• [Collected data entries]
════

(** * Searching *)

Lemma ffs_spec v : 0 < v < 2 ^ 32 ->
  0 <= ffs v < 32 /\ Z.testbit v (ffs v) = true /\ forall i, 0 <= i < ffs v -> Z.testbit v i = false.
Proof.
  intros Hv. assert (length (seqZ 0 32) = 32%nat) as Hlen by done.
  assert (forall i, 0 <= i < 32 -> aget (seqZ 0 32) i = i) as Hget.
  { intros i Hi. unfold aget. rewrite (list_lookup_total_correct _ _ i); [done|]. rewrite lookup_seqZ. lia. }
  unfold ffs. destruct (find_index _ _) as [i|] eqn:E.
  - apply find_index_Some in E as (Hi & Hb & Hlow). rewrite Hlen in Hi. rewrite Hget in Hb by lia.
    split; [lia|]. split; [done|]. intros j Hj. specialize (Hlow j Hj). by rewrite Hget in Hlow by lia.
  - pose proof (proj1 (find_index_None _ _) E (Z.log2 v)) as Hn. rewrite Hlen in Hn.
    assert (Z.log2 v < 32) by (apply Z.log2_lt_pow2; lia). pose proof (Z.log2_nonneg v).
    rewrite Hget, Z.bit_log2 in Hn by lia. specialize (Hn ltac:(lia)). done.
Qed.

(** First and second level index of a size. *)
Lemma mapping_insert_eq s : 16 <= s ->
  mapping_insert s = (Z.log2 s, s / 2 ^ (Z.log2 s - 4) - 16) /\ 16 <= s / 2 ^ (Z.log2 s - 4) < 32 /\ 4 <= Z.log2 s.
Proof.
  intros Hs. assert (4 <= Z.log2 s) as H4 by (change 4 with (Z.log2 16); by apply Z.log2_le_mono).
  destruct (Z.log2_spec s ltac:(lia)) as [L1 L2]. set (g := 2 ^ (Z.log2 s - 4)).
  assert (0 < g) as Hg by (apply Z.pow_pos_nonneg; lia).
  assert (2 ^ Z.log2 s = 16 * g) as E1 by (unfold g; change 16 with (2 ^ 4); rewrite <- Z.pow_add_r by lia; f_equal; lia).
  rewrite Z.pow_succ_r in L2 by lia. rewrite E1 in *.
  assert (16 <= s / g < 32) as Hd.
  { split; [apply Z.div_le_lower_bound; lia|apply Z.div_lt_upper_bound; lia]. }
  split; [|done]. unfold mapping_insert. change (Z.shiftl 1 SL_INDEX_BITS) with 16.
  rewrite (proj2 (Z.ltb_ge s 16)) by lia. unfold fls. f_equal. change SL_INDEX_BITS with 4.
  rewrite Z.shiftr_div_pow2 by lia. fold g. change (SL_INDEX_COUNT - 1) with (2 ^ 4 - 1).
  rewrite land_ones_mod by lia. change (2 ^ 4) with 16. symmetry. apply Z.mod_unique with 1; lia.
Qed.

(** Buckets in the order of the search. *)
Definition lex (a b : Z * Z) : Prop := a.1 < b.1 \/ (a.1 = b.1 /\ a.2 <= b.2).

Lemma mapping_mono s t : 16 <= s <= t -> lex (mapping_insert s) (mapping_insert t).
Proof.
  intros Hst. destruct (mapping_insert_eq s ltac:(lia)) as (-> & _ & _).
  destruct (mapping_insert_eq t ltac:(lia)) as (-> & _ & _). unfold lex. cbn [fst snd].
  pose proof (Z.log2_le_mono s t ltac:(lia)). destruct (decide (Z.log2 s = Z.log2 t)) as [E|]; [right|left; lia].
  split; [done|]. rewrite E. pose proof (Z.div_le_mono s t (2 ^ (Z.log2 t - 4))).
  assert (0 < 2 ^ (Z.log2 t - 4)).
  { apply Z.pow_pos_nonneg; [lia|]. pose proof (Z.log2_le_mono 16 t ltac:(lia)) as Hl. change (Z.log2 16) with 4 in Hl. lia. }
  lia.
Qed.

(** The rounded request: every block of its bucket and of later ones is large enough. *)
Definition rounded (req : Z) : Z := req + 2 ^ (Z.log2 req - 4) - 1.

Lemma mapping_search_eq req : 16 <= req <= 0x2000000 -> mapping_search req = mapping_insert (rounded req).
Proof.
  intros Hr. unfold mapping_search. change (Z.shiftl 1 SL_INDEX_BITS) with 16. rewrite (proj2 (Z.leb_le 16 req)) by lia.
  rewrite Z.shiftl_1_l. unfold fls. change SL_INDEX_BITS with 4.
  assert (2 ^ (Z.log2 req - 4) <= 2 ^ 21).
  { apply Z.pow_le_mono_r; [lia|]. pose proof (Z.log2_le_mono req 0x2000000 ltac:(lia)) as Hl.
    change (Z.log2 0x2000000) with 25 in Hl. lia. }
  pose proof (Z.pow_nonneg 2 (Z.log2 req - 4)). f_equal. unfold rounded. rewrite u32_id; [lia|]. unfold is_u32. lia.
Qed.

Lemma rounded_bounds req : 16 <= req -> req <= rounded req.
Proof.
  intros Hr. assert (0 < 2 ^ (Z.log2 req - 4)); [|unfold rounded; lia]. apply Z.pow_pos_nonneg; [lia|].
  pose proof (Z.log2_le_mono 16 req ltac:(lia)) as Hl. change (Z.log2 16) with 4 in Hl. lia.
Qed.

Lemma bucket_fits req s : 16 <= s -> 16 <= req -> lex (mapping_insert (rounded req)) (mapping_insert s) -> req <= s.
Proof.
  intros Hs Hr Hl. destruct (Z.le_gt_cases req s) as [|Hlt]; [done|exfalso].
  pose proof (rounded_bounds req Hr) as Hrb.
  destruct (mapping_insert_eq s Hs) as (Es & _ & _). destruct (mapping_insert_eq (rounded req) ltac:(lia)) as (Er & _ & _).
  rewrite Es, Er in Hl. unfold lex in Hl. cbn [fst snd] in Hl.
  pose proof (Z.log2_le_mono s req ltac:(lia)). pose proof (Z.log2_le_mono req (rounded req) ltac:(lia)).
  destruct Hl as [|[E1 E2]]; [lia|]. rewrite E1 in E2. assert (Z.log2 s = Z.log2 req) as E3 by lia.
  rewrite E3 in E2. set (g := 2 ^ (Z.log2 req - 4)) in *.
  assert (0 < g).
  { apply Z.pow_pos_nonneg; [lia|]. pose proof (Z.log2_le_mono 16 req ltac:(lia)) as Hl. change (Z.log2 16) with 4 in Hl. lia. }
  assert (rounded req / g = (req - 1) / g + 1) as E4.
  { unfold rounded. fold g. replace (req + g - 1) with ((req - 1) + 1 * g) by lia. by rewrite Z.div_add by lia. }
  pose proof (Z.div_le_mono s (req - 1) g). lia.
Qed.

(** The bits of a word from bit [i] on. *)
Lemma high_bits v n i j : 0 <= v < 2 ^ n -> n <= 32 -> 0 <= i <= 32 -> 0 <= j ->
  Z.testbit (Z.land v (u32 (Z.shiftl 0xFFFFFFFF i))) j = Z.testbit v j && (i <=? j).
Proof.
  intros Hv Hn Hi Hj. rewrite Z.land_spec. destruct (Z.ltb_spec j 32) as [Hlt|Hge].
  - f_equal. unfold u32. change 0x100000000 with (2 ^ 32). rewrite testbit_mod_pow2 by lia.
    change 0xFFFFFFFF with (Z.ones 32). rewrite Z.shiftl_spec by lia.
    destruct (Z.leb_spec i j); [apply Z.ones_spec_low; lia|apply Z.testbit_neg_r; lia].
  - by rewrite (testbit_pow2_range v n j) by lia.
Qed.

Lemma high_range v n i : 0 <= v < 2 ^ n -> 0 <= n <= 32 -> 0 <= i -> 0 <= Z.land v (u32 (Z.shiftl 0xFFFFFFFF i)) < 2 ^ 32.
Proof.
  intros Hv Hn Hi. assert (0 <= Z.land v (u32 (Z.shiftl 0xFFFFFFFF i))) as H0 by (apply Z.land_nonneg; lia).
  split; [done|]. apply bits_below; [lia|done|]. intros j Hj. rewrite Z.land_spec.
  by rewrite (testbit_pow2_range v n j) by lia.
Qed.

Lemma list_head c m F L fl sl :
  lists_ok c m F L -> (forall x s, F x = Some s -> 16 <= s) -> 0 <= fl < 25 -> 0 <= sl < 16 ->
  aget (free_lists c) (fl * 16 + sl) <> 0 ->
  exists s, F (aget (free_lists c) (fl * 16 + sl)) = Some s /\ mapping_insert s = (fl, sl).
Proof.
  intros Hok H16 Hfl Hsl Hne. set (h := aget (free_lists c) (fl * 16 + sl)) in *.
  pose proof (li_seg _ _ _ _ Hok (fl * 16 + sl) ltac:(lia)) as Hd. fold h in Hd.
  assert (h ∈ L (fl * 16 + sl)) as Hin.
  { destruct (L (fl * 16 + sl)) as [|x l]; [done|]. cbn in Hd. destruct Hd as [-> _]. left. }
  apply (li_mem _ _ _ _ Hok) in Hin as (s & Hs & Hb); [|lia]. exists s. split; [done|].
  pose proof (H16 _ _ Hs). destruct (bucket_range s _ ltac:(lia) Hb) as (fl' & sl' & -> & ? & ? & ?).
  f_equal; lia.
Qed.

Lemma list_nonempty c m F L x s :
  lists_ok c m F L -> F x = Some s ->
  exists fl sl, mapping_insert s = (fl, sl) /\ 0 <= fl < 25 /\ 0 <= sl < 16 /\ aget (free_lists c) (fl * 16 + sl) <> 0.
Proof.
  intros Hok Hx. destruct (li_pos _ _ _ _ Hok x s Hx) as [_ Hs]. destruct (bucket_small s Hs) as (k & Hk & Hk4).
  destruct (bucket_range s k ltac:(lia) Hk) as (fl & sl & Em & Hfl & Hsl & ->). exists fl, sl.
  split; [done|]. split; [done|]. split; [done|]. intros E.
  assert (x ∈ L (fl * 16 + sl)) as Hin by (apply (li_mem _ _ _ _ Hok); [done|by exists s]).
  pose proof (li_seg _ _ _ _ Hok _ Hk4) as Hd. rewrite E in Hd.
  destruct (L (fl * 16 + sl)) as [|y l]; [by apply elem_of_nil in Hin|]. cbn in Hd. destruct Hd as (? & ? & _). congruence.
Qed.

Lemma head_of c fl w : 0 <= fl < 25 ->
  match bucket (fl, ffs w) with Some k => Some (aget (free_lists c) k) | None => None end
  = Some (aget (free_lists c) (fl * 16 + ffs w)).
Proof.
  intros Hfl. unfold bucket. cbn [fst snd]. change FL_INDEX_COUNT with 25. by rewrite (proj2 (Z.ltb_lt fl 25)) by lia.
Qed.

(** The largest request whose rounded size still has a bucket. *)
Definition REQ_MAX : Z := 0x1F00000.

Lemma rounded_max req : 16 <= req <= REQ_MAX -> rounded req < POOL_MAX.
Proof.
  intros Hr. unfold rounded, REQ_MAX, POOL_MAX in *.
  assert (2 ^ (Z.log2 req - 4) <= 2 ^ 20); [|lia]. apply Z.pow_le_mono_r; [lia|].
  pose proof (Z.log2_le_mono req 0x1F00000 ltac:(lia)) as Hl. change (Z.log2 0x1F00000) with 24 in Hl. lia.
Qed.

════

• [Task goal]
Every line that holds the string "aget" must be copied from the records above.

• [Response area]
  assert (forall i, 0 <= i < 32 -> aget (seqZ 0 32) i = i) as Hget.
  { intros i Hi. unfold aget. rewrite (list_lookup_total_correct _ _ i); [done|]. rewrite lookup_seqZ. lia. }
  aget (free_lists c) (fl * 16 + sl) <> 0 ->
  exists s, F (aget (free_lists c) (fl * 16 + sl)) = Some s /\ mapping_insert s = (fl, sl).
  intros Hok H16 Hfl Hsl Hne. set (h := aget (free_lists c) (fl * 16 + sl)) in *.
  exists fl sl, mapping_insert s = (fl, sl) /\ 0 <= fl < 25 /\ 0 <= sl < 16 /\ aget (free_lists c) (fl * 16 + sl) <> 0.
  match bucket (fl, ffs w) with Some k => Some (aget (free_lists c) k) | None => None end
  = Some (aget (free_lists c) (fl * 16 + ffs w)).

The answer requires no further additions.